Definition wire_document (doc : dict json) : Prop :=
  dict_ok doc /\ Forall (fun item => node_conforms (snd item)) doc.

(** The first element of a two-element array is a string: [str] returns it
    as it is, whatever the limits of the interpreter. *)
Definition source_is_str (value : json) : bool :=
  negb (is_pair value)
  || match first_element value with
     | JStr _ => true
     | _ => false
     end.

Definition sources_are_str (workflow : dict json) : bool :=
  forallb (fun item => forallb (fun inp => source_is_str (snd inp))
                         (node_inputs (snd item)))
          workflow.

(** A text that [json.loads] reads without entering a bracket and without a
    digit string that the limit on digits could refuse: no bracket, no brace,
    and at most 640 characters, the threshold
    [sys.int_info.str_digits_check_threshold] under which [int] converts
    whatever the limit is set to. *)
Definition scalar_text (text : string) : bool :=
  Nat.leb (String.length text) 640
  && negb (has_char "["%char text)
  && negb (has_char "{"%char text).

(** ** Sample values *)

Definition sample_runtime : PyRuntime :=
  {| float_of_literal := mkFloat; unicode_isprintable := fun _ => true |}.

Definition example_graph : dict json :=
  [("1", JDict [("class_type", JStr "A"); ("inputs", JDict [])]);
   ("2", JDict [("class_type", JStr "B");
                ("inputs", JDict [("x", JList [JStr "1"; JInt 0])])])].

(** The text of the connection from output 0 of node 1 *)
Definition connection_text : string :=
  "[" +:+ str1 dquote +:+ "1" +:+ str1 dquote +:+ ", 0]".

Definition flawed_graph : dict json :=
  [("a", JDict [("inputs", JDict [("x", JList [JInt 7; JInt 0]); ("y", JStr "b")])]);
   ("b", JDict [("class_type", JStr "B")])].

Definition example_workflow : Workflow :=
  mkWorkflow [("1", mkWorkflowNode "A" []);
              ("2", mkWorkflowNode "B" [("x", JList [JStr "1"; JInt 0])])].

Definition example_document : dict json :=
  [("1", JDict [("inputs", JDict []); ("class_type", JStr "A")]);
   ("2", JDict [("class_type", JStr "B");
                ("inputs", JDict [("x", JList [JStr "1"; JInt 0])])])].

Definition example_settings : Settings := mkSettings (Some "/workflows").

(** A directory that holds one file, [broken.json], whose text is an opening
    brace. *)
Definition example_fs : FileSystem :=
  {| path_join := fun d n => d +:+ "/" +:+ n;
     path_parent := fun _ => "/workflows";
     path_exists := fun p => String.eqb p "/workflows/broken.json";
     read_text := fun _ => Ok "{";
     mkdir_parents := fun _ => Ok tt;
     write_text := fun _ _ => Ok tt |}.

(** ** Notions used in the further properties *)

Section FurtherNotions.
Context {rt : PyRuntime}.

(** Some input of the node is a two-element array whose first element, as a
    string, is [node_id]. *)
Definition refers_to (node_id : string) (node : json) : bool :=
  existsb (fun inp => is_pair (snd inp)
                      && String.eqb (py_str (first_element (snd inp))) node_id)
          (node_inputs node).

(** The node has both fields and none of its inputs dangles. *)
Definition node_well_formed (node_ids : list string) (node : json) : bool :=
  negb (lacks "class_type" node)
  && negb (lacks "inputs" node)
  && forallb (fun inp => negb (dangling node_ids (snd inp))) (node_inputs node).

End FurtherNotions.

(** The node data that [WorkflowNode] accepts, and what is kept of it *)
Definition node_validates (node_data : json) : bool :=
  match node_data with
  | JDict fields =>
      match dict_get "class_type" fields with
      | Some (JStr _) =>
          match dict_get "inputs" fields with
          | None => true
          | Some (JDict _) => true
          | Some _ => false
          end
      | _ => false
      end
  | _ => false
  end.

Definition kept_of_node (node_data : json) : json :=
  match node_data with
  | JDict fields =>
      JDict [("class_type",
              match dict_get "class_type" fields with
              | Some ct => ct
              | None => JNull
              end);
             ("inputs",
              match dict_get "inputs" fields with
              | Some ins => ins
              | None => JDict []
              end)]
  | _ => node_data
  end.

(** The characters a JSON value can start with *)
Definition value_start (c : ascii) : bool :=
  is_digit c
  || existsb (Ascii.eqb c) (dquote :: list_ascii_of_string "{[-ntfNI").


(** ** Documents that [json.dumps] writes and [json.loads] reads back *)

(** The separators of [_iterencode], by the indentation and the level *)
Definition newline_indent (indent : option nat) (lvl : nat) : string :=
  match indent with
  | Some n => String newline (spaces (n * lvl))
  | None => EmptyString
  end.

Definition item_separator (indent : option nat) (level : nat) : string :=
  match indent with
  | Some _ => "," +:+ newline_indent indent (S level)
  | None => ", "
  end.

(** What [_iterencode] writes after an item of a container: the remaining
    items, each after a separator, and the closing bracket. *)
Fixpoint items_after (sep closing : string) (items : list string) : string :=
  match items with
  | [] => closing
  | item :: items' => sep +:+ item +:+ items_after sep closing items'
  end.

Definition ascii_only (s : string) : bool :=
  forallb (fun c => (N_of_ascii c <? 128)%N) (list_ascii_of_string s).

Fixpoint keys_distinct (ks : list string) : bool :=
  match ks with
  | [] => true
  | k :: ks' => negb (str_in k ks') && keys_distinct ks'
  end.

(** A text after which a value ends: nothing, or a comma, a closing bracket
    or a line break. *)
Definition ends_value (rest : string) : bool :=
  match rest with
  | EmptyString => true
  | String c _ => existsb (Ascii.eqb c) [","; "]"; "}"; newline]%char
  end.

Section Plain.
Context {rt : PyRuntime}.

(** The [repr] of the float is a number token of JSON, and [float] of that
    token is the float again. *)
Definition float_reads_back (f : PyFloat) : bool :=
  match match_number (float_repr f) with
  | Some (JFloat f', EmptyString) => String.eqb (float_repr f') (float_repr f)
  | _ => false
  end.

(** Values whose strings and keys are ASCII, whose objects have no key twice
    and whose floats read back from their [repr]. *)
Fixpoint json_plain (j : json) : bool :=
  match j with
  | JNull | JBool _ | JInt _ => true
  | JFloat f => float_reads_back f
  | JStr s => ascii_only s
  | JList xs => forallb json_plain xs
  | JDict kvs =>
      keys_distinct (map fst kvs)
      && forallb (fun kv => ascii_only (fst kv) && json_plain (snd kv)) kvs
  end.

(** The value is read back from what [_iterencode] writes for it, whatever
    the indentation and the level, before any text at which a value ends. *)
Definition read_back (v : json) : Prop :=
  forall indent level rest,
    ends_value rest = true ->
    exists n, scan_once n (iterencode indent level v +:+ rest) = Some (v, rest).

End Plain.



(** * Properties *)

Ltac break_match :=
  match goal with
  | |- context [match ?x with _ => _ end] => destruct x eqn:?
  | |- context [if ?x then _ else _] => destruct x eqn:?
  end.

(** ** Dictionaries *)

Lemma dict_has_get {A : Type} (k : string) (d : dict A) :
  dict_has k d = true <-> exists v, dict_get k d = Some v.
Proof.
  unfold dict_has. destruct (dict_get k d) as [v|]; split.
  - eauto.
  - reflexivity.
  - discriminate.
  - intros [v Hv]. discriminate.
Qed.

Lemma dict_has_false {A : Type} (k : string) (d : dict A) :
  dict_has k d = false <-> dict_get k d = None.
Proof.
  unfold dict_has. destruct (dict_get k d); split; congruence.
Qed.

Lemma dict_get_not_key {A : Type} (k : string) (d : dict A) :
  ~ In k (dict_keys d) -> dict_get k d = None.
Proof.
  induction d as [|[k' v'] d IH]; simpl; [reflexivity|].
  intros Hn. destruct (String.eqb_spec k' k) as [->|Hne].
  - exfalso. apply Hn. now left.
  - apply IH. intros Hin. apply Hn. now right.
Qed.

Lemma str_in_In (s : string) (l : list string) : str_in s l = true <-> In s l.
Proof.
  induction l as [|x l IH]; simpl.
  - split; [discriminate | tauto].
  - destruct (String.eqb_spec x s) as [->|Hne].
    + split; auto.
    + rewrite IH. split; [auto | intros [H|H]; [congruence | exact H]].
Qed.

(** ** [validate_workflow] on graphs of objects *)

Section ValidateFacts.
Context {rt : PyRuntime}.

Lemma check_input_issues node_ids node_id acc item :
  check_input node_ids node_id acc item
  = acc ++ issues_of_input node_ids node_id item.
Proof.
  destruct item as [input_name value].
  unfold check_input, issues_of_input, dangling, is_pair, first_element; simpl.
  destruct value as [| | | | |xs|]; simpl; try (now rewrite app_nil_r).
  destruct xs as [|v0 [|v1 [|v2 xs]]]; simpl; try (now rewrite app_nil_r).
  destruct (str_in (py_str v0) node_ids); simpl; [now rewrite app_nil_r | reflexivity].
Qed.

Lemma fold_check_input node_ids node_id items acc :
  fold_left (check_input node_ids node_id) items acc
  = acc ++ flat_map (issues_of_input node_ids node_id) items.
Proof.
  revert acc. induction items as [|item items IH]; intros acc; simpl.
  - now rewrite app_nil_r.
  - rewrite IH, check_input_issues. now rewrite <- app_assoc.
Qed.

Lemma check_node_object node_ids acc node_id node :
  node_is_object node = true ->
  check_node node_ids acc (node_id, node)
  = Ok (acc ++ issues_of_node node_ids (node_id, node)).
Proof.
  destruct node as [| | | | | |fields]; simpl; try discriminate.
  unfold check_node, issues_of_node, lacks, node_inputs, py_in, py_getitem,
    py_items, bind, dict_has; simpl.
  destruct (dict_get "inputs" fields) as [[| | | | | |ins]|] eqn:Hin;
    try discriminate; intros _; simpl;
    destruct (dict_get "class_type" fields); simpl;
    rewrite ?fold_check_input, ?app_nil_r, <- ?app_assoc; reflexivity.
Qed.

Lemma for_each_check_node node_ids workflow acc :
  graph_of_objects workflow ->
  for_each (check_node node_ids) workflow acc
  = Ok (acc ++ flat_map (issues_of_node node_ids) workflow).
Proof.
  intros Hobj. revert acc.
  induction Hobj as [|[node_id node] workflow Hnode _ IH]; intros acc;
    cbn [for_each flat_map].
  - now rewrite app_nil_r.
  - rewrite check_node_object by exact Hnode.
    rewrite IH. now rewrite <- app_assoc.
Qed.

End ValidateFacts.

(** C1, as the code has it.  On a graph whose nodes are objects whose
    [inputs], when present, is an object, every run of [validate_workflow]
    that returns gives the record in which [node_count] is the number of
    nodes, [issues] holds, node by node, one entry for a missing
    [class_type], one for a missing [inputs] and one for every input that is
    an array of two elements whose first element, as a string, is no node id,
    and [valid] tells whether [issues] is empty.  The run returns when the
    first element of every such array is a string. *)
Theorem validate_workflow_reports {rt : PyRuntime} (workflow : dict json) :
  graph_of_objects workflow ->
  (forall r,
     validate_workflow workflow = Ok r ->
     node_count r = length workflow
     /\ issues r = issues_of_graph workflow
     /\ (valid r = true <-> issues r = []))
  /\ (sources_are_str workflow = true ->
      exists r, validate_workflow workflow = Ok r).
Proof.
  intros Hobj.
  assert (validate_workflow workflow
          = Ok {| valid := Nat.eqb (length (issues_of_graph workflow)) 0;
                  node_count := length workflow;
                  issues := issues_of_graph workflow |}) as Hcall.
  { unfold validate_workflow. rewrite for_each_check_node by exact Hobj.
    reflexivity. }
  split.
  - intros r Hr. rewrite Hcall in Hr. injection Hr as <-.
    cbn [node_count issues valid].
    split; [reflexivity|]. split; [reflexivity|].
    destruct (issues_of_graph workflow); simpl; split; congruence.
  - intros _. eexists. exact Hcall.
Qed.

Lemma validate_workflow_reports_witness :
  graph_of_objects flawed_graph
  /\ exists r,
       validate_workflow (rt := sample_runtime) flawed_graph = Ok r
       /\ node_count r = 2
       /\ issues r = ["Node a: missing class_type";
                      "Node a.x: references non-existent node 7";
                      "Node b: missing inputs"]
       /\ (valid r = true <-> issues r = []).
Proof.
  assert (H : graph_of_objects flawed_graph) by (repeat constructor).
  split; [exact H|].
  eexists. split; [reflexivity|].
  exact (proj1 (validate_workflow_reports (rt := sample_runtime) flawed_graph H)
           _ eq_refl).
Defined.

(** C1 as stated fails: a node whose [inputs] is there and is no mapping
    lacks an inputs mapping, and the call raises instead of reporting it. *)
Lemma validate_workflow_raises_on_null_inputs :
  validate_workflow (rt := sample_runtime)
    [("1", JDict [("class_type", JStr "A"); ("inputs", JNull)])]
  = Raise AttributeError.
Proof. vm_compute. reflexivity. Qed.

++++++++++++++++++++

What the task requires: Pull out all lines from the entries above in which the word "level" appears.

Solution to the exercise:
(** The separators of [_iterencode], by the indentation and the level *)
Definition item_separator (indent : option nat) (level : nat) : string :=
  | Some _ => "," +:+ newline_indent indent (S level)
    the indentation and the level, before any text at which a value ends. *)
  forall indent level rest,
    exists n, scan_once n (iterencode indent level v +:+ rest) = Some (v, rest).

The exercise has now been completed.